Я не двигаюсь с места.

– Не стану я осквернять гробницу святых.

– Они просто женщины из Библии, – отвечает Элена, будто это меняет дело. – Здесь нет их тел, только мощи.

– И что?

– И то, что это не настоящая гробница. – Элена тащит на себя край крышки, и та со скрежетом съезжает чуть в сторону. Наружу вырывается облачко горячего воздуха, пропахшего землей, костями и затхлостью. Из гробницы уходит вниз, в темноту, винтовая лестница. – Помогай, – повторяет Элена, и я хватаюсь за другой край крышки. Вдвоем мы стаскиваем ее с гробницы.

Путь открыт – и к нам присоединяется Бурбон. Мы втроем застываем на входе. Дующий вверх воздух навевает жуть: он горячий и мерно пульсирует, будто бьется сердце. Я часто, судорожно глотаю с каждым вдохом собственный ужас.

Бурбон достает свой пистоль и резко кивает Элене.

– Идите первой.

Я вдруг перестаю понимать, кто из нас на самом деле пленник: я или она.

Элена снова берет в руки фонарь и зажигает в головах могилы церковную свечу. Она стоит в стеклянной баночке, полной морской воды, но фитиль достаточно сухой и загорается. Сперва я решаю, что ей вздумалось помолиться перед спуском, но тут же понимаю: она оставила знак для Перси и Фелисити, чтобы они знали, куда идти. В змеящемся по ее лицу бледно-желтом свете фонаря ее лицо кажется совершенно пустым, будто с него стерли всякое выражение, как капли с оконного стекла. Сперва я решаю: она зашла слишком далеко, и даже торжественность момента никак ее не затрагивает. Потом понимаю: пустота в ее душе выедает все остальное; если туда закрадется что-то еще, пустота впитает его, как губка. Я понимаю, ведь я бывал так пуст и сам. Либо пустота вытеснит страх, либо он съест тебя заживо.

Элене не страшно – она в ужасе.

Я, не дожидаясь указаний, спускаюсь за ней, в спину мне дышит герцог со своим пистолем. Ступени вьются тугой спиралью, узкой и круто закругленной, и нам приходится идти по одному, упираясь руками в стену. Книзу воздух становится все жарче, хотя вроде бы должно быть наоборот.
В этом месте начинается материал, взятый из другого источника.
(** X24: applied to the two groups stacked, with the rows of the
    second group labelled 1, [tstat2_labels] gives the statistic of the
    two groups: the original grouping is one of the labellings. *)
Theorem tstat2_labels_original YA YB Y :
  vstack YA YB = py.Returns Y ->
  tstat2_labels Y (seq (np.shape0 YA) (np.shape0 YB)) = tstat2 YA YB.
Proof.
  unfold vstack.
  destruct (Nat.eqb_spec (np.shape1 YA) (np.shape1 YB)) as [Hm|];
    [|discriminate].
  intros H. injection H as <-. unfold tstat2_labels. cbn [np.shape0].
  assert (Hin : forallb (fun i => (i <? np.shape0 YA + np.shape0 YB)%nat)
                  (seq (np.shape0 YA) (np.shape0 YB)) = true).
  { apply forallb_forall. intros i Hi. apply in_seq in Hi.
    apply Nat.ltb_lt. lia. }
  rewrite Hin, filter_first_group, filter_second_group.
  apply tstat2_same.
  - repeat split; simpl.
    + apply length_seq.
    + intros i j Hi Hj. rewrite seq_nth by exact Hi. simpl.
      destruct (Nat.ltb_spec i (np.shape0 YA)); [ring | lia].
  - repeat split; simpl.
    + apply length_seq.
    + exact Hm.
    + intros i j Hi Hj. rewrite seq_nth by exact Hi.
      destruct (Nat.ltb_spec (np.shape0 YA + i) (np.shape0 YA)); [lia|].
      replace (np.shape0 YA + i - np.shape0 YA)%nat with i by lia. ring.
Qed.

Lemma tstat2_labels_original_witness :
  tstat2_labels
    (np.mk2 4 1
       (fun i j => if (i <? 2)%nat then np.item YA_ex i j
                   else np.item YB_ex (i - 2) j))
    [2; 3]%nat
  = tstat2 YA_ex YB_ex.
Proof.
  apply (tstat2_labels_original YA_ex YB_ex). reflexivity.
Defined.
(** C7, amended: the working directory [<cwd>/<database name>-perf-data] is
    created once the command line is accepted; a run that reaches its end has
    removed it; a failing run leaves it behind exactly when it fails after
    CREATE DATABASE succeeded and before [trace_end] has removed the staging
    files and the directory, which it does before it adds the keys.  When
    CREATE DATABASE fails the directory is removed at once. *)
Theorem working_directory_lifecycle w argv cs :
  let o := run w argv cs initial in
  let d := (getcwd w ++ "/" ++ nth 1 argv "" ++ "-perf-data")%string in
  dir_present d (trace (final o))
  = database_created (trace (final o)) && negb (keys_announced (trace (final o)))
  /\ (if succeeded o
      then In (Emkdir d) (trace (final o))
           /\ dir_present d (trace (final o)) = false
      else True)
  /\ (if valid_argv argv && mkdir_ok w d
         && negb (exec_ok w (CREATE_DATABASE (nth 1 argv "")))
      then trace (final o)
           = [Emkdir d; Eprint Creating_database; Edb_open "postgres";
              Eexec (CREATE_DATABASE (nth 1 argv "")); Ermdir d]
      else True).
Proof.
  intros o d.
  assert (K : if valid_argv argv && mkdir_ok w d
                   && negb (exec_ok w (CREATE_DATABASE (nth 1 argv "")))
              then trace (final o)
                   = [Emkdir d; Eprint Creating_database; Edb_open "postgres";
                      Eexec (CREATE_DATABASE (nth 1 argv "")); Ermdir d]
              else True).
  { destruct (valid_argv argv) eqn:Hv; [|exact I].
    destruct (mkdir_ok w d) eqn:Hm; [|exact I].
    destruct (exec_ok w (CREATE_DATABASE (nth 1 argv ""))) eqn:Hx; [exact I|].
    cbn [andb negb]. subst o. unfold run, main. rewrite !bind_assoc.
    unfold bind at 1. pose proof (parse_args_spec argv initial) as P.
    destruct (parse_args argv initial) as [[] s1|e s1]; [|destruct P; congruence].
    destruct P as (_ & Ht1 & Hd1). cbn [trace initial] in Ht1.
    rewrite ?bind_assoc. unfold bind at 1.
    pose proof (create_database_outcome w s1) as C. cbv zeta in C.
    rewrite Hd1 in C. fold d in C.
    destruct (create_database w s1) as [[] s2|e s2].
    - destruct C as (_ & C & _). congruence.
    - cbn [final]. destruct C as [(C & _)|(_ & _ & ->)]; [congruence|].
      now rewrite Ht1. }
  assert (B : balanced d (trace (final o))).
  { subst o. unfold run, main. rewrite !bind_assoc. unfold bind at 1.
    pose proof (parse_args_spec argv initial) as P.
    destruct (parse_args argv initial) as [[] s1|e s1].
    2: { destruct P as (_ & _ & Ht). cbn [final]. now rewrite Ht. }
    destruct P as (_ & Ht1 & Hd1). cbn [trace initial] in Ht1.
    rewrite ?bind_assoc. unfold bind at 1.
    pose proof (create_database_outcome w s1) as C. cbv zeta in C.
    rewrite Hd1 in C. fold d in C.
    destruct (create_database w s1) as [[] s2|e s2].
    2: { cbn [final].
         destruct C as [(_ & ->)|(_ & _ & ->)]; rewrite Ht1; cbn [app].
         - reflexivity.
         - unfold balanced, dir_present.
           cbn [fold_left]. now rewrite String.eqb_refl. }
    destruct C as (_ & _ & Ht2 & Ho2). rewrite Ht1 in Ht2. cbn [app] in Ht2.
    assert (B2 : balanced d (trace s2)).
    { rewrite Ht2. unfold balanced, dir_present. cbn [fold_left].
      now rewrite String.eqb_refl. }
    rewrite ?bind_assoc. unfold bind at 1.
    destruct (neutral_create_schema w s2) as (g3 & E3 & F3).
    pose proof (keeps_create_schema output_dir_name w (fun _ _ => eq_refl) s2)
      as O3.
    destruct (create_schema w s2) as [[] s3|e s3]; cbn [final] in E3, O3 |- *.
    2: { rewrite E3. now apply balanced_neutral. }
    assert (B3 : balanced d (trace s3)) by (rewrite E3; now apply balanced_neutral).
    rewrite ?bind_assoc. unfold bind at 1.
    destruct (neutral_open_output_files s3) as (g4 & E4 & F4).
    pose proof (keeps_open_output_files output_dir_name (fun _ _ => eq_refl)
                  (fun _ _ => eq_refl) s3) as O4.
    destruct (open_output_files s3) as [[] s4|e s4]; cbn [final] in E4, O4 |- *.
    2: { rewrite E4. now apply balanced_neutral. }
    assert (B4 : balanced d (trace s4)) by (rewrite E4; now apply balanced_neutral).
    unfold bind at 1.
    destruct (emits_encode is_neutral cs eq_refl s4) as (g5 & E5 & F5).
    assert (O5 : output_dir_name (final (encode cs s4)) = output_dir_name s4).
    { unfold encode. apply (keeps_bind output_dir_name).
      - intros s. rewrite trace_begin_eq.
        apply (keeps_bind output_dir_name (emit _)
                 (fun _ => handle_all (sentinel_calls s))).
        + now apply keeps_modify.
        + intros _. now apply keeps_handle_all.
      - intros _. now apply keeps_handle_all. }
    destruct (encode cs s4) as [[] s5|e s5]; cbn [final] in E5, O5 |- *.
    2: { rewrite E5. now apply balanced_neutral. }
    assert (B5 : balanced d (trace s5)) by (rewrite E5; now apply balanced_neutral).
    unfold trace_end. unfold bind at 1.
    destruct (neutral_copy_phase w s5) as (g6 & E6 & F6).
    pose proof (keeps_copy_phase output_dir_name w (fun _ _ => eq_refl)
                  (fun _ _ => eq_refl) s5) as O6.
    destruct (copy_phase w s5) as [[] s6|e s6]; cbn [final] in E6, O6 |- *.
    2: { rewrite E6. now apply balanced_neutral. }
    assert (B6 : balanced d (trace s6)) by (rewrite E6; now apply balanced_neutral).
    unfold bind at 1. pose proof (remove_phase_outcome s6) as R.
    destruct (remove_phase s6) as [[] s7|e s7]; destruct R as (g7 & E7 & F7).
    2: { cbn [final]. rewrite E7. now apply balanced_neutral. }
    destruct (keys_outcome w s7) as (g8 & E8 & F8). rewrite E8, E7.
    assert (Od : output_dir_name s6 = d) by congruence. rewrite Od.
    rewrite app_assoc, <- (app_assoc (trace s6 ++ g7)). cbn [app].
    now apply balanced_keys. }
  split; [exact B|]. split; [|exact K].
  destruct o as [[] s'|e s'] eqn:Eo; cbn [succeeded final] in *; [|exact I].
  destruct (run_Done _ _ _ _ Eo) as (s2 & _ & _ & _ & Ho & _ & _ & _ & Ht & _).
  split.
  - rewrite Ht. unfold setup_trace. cbn [app]. left. now rewrite Ho.
  - rewrite B. unfold keys_announced. rewrite Ht, existsb_app.
    cbn [existsb is_adding_primary_keys orb].
    pose proof (keys_announced_finish s2) as Kf. unfold keys_announced in Kf.
    now rewrite Kf, orb_true_r, andb_false_r.
Qed.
Когда лестница кончается, Элена поднимает повыше фонарь, чтобы было видно лежащий перед нами коридор. Тусклый свет доходит недалеко, но даже так видно, что стены изрыты ямками и бугрятся, будто сделанные из бумаги, намоченной и высушенной волнами. Мы молча проходим несколько метров. Вдруг фонарный свет отражается от поворота, и я осознаю, почему стены тут такой странной формы.

Они сложены из костей.

Из них выложен весь коридор, целые их ряды тянутся до потолка, бурые и до блеска отполированные потоками горячего воздуха. Черепа, будто светильники, висят рядами, чуть отстоя друг от друга, между ними тянутся хрупкие паутинки. На новом повороте стоит целый скелет, облаченный в запыленный плащ капуцина. На шее скелета висит табличка.

Элена наклоняется к ней и высвечивает фонариком надпись:

Eramus quod estis. Sumus quod eritis.

Я не читал на латыни с Итона и даже там был не большим ее знатоком. Элена переводит:

– То, что ты есть, мы были; что мы есть, ты будешь.

На нас обрушивается новая волна горячего воздуха.

Мы идем дальше сквозь галерею костей. Вокруг тихо, только иногда слышится рокот, будто ворочается во сне огромный исполин. Под ногами у нас мозаика, блестящие плитки стерты и вбиты в землю ногами бесконечных похоронных процессий. Я воображаю, как шел этой дорогой сам Матеу Роблес и нес свою мертвую-немертвую жену, с совестью тяжелой, как ее сердце.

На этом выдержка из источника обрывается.